Court Opinion

ID: 7288341
Source: CourtListenerOpinion
Date Created: 2022-07-25 20:30:21.017375+00
Date Added: 2024-06-11T16:19:13.856220
License: Public Domain

The Chancellor.
This case appears to me to present no difficulty. The defendants, on the 14th of August, 1866, agreed with the complainant James B. Mingay, by written contract, signed by him and them, to buy of him a lot of land on Cook street, in Jersey City, for $2,000, of which $50 were paid at-the signing of the agreement, $450 were to be paid when the deed was delivered (which was to be on the 18th of September, 1876), and the balance, $1,500, was to be secured by their bond and a mortgage therefor, with interest, on the premises. The property was to be conveyed free from all encumbrances. Mingay was treasurer of the complainant society, and held the title in trust for it. The defendants were, at or about the time of making the agreement, let into possession of the premises, and have occupied them ever since. By the answer they object that the title was imperfect because of the outstanding contingent right of dower of the wives of two of the owners of the land1 through whom Mingay derived his title. But the complainant company has extinguished the right of one of those women by deed from her and her husband to it, and it has obtained and holds a deed for the property in fee from the other and her husbaud to the defendants. One of those deeds was obtained after the commencement of this suit, but the fact that it was not obtained until after the beginning of the suit, will not, under the circumstances, prevent a decree for specific performance.

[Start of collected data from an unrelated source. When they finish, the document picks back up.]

(* ===== verification/Edca.v ===== *)
(** * EDCA contention state ([edca.rs])

    The contention window of one transmission and its growth on retries. *)

From S2P Require Import Prelude External Queue.

Record EdcaContentionState := mkEdca {
  contention_window_exponent_range : RangeInclusive;
  current_cw : Z;
  short_retry_count : Z;
  long_retry_count : Z
}.

(** [1u32 << n], the shift amount masked as in a build without overflow
    checks. *)
Definition shl1_u32 (n : Z) : Z := u32 (Z.shiftl 1 (n mod 32)).

Module Edca.
Section Edca.
Context `{MacroBits}.

Definition new (r : RangeInclusive) : option EdcaContentionState :=
  if range_is_empty r then None
  else Some (mkEdca r (u32 (bit (range_start r) - 1)) 0 0).

Definition advance_contention_window (s : EdcaContentionState) : EdcaContentionState :=
  let cw := u32 (Z.shiftl (current_cw s) 1) in
  let cw := u32 (cw + 1) in
  let cw := Z.min cw (u32 (shl1_u32 (range_end (contention_window_exponent_range s)) - 1)) in
  mkEdca (contention_window_exponent_range s) cw (short_retry_count s) (long_retry_count s).

Definition increment_src (s : EdcaContentionState) : EdcaContentionState :=
  advance_contention_window
    (mkEdca (contention_window_exponent_range s) (current_cw s)
       (u8 (short_retry_count s + 1)) (long_retry_count s)).

Definition reset_src (s : EdcaContentionState) : EdcaContentionState :=
  mkEdca (contention_window_exponent_range s) (current_cw s) 0 (long_retry_count s).

Definition increment_lrc (s : EdcaContentionState) : EdcaContentionState :=
  advance_contention_window
    (mkEdca (contention_window_exponent_range s) (current_cw s)
       (short_retry_count s) (u8 (long_retry_count s + 1))).

(** [random] is the word drawn from the hardware generator. *)
Definition random_backoff_slot_count (random : Z) (s : EdcaContentionState) : Z :=
  Z.land random (current_cw s).

End Edca.
End Edca.

(** The operations the retry loop applies, and their effect. *)
Inductive edca_op := IncrementSrc | IncrementLrc | ResetSrc.

Definition edca_apply (s : EdcaContentionState) (o : edca_op) : EdcaContentionState :=
  match o with
  | IncrementSrc => Edca.increment_src s
  | IncrementLrc => Edca.increment_lrc s
  | ResetSrc => Edca.reset_src s
  end.

Definition edca_run (s : EdcaContentionState) (l : list edca_op) : EdcaContentionState :=
  foldl edca_apply s l.

Definition grows (o : edca_op) : bool := match o with ResetSrc => false | _ => true end.

Definition growths (l : list edca_op) : nat := length (filter (fun o => grows o = true) l).

(** The contention window is [2^k - 1] for an exponent [k] of the range. *)
Definition cw_at (r : RangeInclusive) (k : Z) (s : EdcaContentionState) : Prop :=
  contention_window_exponent_range s = r /\ current_cw s = 2 ^ k - 1.

Definition valid_range (r : RangeInclusive) : Prop :=
  0 <= range_start r <= range_end r /\ range_end r < 32.

Lemma pow2_le_32 k : 0 <= k <= 32 -> 1 <= 2 ^ k <= 2 ^ 32.
Proof. intros. split; [|apply Z.pow_le_mono_r; lia]. pose proof (Z.pow_pos_nonneg 2 k). lia. Qed.

Lemma advance_cw r k s :
  valid_range r -> 0 <= k <= range_end r -> cw_at r k s ->
  cw_at r (Z.min (k + 1) (range_end r)) (Edca.advance_contention_window s).
Proof.
  intros [Hr He] Hk [Hs Hc]. split; [done|]. cbn. rewrite Hs, Hc. unfold shl1_u32.
  rewrite Z.shiftl_1_l, Z.mod_small by lia.
  pose proof (pow2_le_32 k ltac:(lia)). pose proof (pow2_le_32 (range_end r) ltac:(lia)).
  assert (2 ^ k <= 2 ^ 31 /\ 2 ^ range_end r <= 2 ^ 31) as [] by (split; apply Z.pow_le_mono_r; lia).
  rewrite Z.shiftl_mul_pow2 by lia.
  rewrite !wrap_small by (unfold in_width; rewrite ?wrap_small by width; width).
  destruct (Z.le_gt_cases (k + 1) (range_end r)) as [Hle|Hlt].
  -
    assert (2 ^ (k + 1) <= 2 ^ range_end r) as P by (apply Z.pow_le_mono_r; lia).
    rewrite (Z.min_l (k + 1)), Z.pow_add_r by lia. rewrite Z.pow_add_r in P by lia. lia.
  - rewrite (Z.min_r (k + 1)) by lia. replace k with (range_end r) by lia. lia.
Qed.

Lemma apply_cw r k s o :
  valid_range r -> 0 <= k <= range_end r -> cw_at r k s ->
  cw_at r (if grows o then Z.min (k + 1) (range_end r) else k) (edca_apply s o).
Proof. intros Hr Hk Hs. destruct o; [| |exact Hs]; by apply advance_cw. Qed.

Lemma run_cw r k s l :
  valid_range r -> 0 <= k <= range_end r -> cw_at r k s ->
  cw_at r (Z.min (k + Z.of_nat (growths l)) (range_end r)) (edca_run s l).
Proof.
  intros Hr. revert k s. induction l as [|o l IH]; intros k s Hk Hs.
  - cbn. by rewrite Z.add_0_r, Z.min_l by lia.
  - pose proof (apply_cw r k s o Hr Hk Hs) as H1.
    specialize (IH (if grows o then Z.min (k + 1) (range_end r) else k) (edca_apply s o)).
    cbn [edca_run foldl]. unfold edca_run in IH.
    assert (growths (o :: l) = ((if grows o then 1 else 0) + growths l)%nat) as ->.
    { unfold growths. rewrite filter_cons. destruct o; cbn; done. }
    replace (Z.min (k + Z.of_nat ((if grows o then 1 else 0) + growths l)) (range_end r))
      with (Z.min ((if grows o then Z.min (k + 1) (range_end r) else k) + Z.of_nat (growths l)) (range_end r))
      by (destruct (grows o); lia).
    apply IH; [destruct (grows o); lia|done].
Qed.

Lemma new_cw `{MacroBits} r s :
  valid_range r -> Edca.new r = Some s -> cw_at r (range_start r) s.
Proof.
  intros [Hr He] Hs. unfold Edca.new in Hs. case_match; inv_some. split; [done|]. cbn.
  rewrite bit_spec, Z.shiftl_1_l by lia.
  pose proof (pow2_le_32 (range_start r) ltac:(lia)).
  rewrite wrap_small; [done|]. width.
Qed.

Lemma new_run_cw `{MacroBits} r s l :
  valid_range r -> Edca.new r = Some s ->
  cw_at r (Z.min (range_start r + Z.of_nat (growths l)) (range_end r)) (edca_run s l).
Proof.
  intros Hr Hs. apply run_cw; [done|unfold valid_range in Hr; lia|by apply new_cw].
Qed.

(** C20: from a fresh state over a non-empty range of exponents that ends below
    32 (for a larger end the code's 32-bit shift overflows), after any
    sequence of retry bookkeeping operations the contention window is
    [2^k - 1] with [k] the initial exponent plus the number of increments,
    capped at the end of the range: it doubles on every failure, ignores
    [reset_src], and never leaves the window range. *)
Theorem contention_window_growth `{MacroBits} r s l :
  valid_range r -> Edca.new r = Some s ->
  current_cw (edca_run s l) =
    2 ^ Z.min (range_start r + Z.of_nat (growths l)) (range_end r) - 1.
Proof.
  intros Hr Hs. by apply (new_run_cw r s l).
Qed.

Lemma contention_window_growth_witness :
  exists s, @Edca.new macro_bits_ref (mkRange 4 10) = Some s /\
    current_cw (edca_run s [IncrementSrc; IncrementLrc; ResetSrc]) = 63.
Proof.
  eexists. split; [reflexivity|].
  rewrite (@contention_window_growth macro_bits_ref (mkRange 4 10)) by (cbn; unfold valid_range; cbn; (lia || reflexivity)).
  reflexivity.
Defined.

Lemma cw_backoff r k s random :
  0 <= k -> cw_at r k s ->
  Edca.random_backoff_slot_count random s = random mod 2 ^ k.
Proof.
  intros Hk [_ Hc]. unfold Edca.random_backoff_slot_count. rewrite Hc.
  replace (2 ^ k - 1) with (Z.ones k) by (rewrite Z.ones_equiv; lia).
  by apply Z.land_ones.
Qed.

(** The backoff drawn in such a state is the random word modulo
    [current_cw + 1]: it is at most the contention window, and every slot of
    the window is drawn by some word, so masking does not skew the choice. *)
Theorem backoff_uniform `{MacroBits} r s l random :
  valid_range r -> Edca.new r = Some s ->
  let s' := edca_run s l in
  Edca.random_backoff_slot_count random s' = random mod (current_cw s' + 1) /\
  0 <= Edca.random_backoff_slot_count random s' <= current_cw s' /\
  (forall slot, 0 <= slot <= current_cw s' -> Edca.random_backoff_slot_count slot s' = slot).
Proof.
  intros Hr Hs s'. pose proof (new_run_cw r s l Hr Hs) as C. fold s' in C.
  set (k := Z.min _ _) in C. assert (0 <= k) as Hk by (unfold valid_range in Hr; lia).
  pose proof (proj2 C) as G.
  pose proof (Z.pow_pos_nonneg 2 k ltac:(lia) Hk).
  split_and!.
  - rewrite (cw_backoff _ _ _ _ Hk C), G. f_equal. lia.
  - rewrite (cw_backoff _ _ _ _ Hk C). pose proof (Z.mod_pos_bound random (2 ^ k)). lia.
  - rewrite (cw_backoff _ _ _ _ Hk C). pose proof (Z.mod_pos_bound random (2 ^ k)). lia.
  - intros slot Hslot. rewrite (cw_backoff _ _ _ _ Hk C). apply Z.mod_small. lia.
Qed.

Lemma backoff_uniform_witness :
  exists s, @Edca.new macro_bits_ref (mkRange 2 10) = Some s /\
    Edca.random_backoff_slot_count 0xdeadbeef (edca_run s [IncrementLrc]) = 7.
Proof.
  exists (mkEdca (mkRange 2 10) 3 0 0). split; [reflexivity|].
  destruct (@backoff_uniform macro_bits_ref (mkRange 2 10) (mkEdca (mkRange 2 10) 3 0 0) [IncrementLrc] 0xdeadbeef)
    as (E & _ & _); [unfold valid_range; cbn; lia|reflexivity|].
  rewrite E. reflexivity.
Defined.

The defendants have offered no evidence. They will be required to accept the conveyance from the complainants (the wife of Mingay has joined him in the deed from him to the defendants), and will be required to pay the $450 which was to be paid on the delivery of the deed, and interest on it, and interest on the rest of the purchase-money, for the *444timé they have been in possession. And they are to have credit for any money which they may have paid to the receiver by way of rent. The title appears not to have been perfected until August, 1878, when the contingent right of dower of Ann Lillis was extinguished by the deed from her to the complainant society. The title was therefore not perfect when the suit was begun, and there does not appear to have been any demand on the defendants that they accept the title after it was perfected. They should have costs on complying with the decree.